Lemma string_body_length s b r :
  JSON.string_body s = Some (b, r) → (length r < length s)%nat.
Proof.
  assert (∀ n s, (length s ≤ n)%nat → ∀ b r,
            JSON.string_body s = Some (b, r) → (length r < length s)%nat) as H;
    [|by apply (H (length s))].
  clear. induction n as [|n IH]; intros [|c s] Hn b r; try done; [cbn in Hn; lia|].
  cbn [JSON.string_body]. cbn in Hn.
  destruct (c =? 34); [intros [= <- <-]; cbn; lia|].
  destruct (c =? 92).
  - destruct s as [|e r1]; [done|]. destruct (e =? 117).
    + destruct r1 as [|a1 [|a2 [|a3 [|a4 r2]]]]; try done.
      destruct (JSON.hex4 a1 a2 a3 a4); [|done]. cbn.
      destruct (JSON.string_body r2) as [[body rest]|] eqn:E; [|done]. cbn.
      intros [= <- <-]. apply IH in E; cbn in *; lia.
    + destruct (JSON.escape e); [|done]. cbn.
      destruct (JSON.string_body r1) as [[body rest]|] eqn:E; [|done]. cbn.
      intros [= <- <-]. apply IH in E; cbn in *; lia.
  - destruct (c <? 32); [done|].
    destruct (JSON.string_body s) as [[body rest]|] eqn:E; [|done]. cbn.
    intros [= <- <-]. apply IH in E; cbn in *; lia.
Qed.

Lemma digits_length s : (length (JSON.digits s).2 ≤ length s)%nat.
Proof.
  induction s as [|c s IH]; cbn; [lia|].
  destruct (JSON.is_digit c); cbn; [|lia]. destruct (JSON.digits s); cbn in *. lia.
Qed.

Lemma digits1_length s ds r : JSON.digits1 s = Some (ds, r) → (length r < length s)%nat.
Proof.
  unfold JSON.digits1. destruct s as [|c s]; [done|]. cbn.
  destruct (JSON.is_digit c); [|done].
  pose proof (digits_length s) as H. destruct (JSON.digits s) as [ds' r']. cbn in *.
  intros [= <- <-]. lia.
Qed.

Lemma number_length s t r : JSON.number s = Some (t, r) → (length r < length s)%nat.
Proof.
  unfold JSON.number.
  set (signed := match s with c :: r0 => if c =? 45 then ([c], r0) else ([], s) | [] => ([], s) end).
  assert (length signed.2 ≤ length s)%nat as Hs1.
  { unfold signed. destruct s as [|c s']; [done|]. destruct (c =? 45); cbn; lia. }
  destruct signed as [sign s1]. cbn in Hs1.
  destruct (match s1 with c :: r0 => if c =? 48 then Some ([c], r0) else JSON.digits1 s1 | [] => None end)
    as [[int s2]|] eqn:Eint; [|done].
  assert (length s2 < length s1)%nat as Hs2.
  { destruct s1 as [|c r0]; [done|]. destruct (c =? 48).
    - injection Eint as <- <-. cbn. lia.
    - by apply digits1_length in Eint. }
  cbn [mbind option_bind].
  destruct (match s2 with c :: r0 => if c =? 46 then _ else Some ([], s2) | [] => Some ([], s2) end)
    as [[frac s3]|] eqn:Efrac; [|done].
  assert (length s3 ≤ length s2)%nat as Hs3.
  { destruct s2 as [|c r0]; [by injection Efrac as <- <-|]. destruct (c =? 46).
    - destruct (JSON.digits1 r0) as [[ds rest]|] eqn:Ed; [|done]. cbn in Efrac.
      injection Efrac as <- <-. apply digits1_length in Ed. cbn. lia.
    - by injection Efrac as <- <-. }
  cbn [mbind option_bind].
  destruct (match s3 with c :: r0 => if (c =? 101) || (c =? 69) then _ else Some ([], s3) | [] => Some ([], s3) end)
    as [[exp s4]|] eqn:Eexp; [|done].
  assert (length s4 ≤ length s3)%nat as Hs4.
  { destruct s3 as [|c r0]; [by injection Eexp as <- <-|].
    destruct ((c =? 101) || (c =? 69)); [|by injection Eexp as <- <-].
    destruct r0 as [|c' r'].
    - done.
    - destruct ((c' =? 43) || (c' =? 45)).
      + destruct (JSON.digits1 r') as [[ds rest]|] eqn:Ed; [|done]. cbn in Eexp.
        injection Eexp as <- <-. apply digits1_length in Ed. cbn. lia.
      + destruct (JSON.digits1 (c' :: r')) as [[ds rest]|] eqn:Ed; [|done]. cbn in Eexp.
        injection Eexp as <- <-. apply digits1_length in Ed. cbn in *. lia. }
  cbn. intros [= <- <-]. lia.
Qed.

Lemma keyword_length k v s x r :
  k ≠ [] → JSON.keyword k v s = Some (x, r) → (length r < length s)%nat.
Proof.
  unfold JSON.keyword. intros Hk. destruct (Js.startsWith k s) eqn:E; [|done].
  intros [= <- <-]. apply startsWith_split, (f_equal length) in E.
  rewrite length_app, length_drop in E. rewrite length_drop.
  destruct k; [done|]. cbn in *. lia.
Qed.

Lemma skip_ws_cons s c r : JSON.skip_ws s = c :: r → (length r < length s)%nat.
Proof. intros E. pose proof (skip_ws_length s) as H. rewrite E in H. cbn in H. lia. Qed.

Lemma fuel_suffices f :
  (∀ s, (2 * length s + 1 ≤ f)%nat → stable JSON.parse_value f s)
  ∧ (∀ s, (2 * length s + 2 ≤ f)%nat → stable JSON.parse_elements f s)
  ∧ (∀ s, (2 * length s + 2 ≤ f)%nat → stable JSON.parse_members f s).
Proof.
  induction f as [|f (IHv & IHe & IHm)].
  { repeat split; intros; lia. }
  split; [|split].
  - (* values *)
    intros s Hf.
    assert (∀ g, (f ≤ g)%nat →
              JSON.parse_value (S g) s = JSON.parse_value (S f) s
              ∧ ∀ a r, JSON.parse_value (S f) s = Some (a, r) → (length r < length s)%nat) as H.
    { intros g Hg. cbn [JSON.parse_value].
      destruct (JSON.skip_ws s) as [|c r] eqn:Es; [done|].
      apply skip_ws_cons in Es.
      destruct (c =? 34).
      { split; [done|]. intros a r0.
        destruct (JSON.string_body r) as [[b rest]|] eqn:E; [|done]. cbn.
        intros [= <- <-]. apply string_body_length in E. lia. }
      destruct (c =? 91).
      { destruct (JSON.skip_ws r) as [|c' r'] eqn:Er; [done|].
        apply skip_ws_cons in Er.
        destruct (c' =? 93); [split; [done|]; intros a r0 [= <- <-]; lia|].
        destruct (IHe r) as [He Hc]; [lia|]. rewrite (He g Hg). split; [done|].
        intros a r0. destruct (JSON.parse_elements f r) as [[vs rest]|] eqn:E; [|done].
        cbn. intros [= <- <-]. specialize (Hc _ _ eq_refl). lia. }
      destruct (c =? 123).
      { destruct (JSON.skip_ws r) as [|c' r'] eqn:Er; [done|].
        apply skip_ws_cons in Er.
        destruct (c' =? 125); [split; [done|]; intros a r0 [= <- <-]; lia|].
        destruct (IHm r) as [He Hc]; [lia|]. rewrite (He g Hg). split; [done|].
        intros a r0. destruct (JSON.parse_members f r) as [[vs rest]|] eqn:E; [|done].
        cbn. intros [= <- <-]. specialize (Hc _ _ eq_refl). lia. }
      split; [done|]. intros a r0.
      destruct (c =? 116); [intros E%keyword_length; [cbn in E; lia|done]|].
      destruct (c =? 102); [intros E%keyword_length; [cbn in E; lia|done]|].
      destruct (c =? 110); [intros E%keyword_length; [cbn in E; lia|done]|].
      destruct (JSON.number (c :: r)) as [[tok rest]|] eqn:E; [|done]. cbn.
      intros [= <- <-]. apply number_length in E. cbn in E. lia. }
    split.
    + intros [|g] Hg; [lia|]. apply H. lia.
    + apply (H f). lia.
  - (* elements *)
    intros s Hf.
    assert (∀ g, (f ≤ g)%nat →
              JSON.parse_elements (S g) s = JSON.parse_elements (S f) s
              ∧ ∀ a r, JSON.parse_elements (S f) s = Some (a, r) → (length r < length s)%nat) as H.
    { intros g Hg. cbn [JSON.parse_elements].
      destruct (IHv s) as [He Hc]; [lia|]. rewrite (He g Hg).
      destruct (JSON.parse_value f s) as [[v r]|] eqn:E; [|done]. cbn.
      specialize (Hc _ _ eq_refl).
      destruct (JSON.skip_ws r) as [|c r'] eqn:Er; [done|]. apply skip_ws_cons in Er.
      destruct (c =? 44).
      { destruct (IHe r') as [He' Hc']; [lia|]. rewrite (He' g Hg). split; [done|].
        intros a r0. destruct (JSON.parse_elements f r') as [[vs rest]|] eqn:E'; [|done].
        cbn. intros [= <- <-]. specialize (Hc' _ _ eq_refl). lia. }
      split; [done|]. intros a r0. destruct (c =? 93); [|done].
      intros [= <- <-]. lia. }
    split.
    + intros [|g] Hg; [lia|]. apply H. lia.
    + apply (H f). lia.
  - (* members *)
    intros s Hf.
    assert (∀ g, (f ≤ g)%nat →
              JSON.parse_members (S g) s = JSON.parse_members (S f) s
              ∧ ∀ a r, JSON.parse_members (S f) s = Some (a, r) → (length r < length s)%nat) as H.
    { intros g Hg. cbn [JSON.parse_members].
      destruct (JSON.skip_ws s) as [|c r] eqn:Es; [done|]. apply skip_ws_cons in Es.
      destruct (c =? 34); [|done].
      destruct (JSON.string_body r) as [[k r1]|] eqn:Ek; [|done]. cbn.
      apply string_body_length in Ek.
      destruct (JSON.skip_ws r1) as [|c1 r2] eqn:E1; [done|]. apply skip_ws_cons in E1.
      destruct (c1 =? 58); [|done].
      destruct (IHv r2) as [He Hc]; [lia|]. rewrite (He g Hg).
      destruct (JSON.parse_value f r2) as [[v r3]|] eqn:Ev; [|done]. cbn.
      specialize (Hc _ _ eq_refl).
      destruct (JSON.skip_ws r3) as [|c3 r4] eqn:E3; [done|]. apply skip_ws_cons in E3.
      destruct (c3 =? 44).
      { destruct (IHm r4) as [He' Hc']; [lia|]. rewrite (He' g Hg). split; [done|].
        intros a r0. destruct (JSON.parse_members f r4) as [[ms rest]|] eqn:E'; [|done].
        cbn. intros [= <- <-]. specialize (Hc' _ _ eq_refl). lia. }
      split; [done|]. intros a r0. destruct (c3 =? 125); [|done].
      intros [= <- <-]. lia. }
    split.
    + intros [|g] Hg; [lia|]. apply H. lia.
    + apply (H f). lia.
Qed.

━━━━━━━━━━━━━━━━━━━━━━━━━━━━━━

#### [What you will do]
Each line from the one with "split; [done|]. intros a r0. destruct (c3" through the end of the entries above is to be returned word for word. Nothing else belongs in the answer.

#### [Answer to this problem]
      split; [done|]. intros a r0. destruct (c3 =? 125); [|done].
      intros [= <- <-]. lia. }
    split.
    + intros [|g] Hg; [lia|]. apply H. lia.
    + apply (H f). lia.
Qed.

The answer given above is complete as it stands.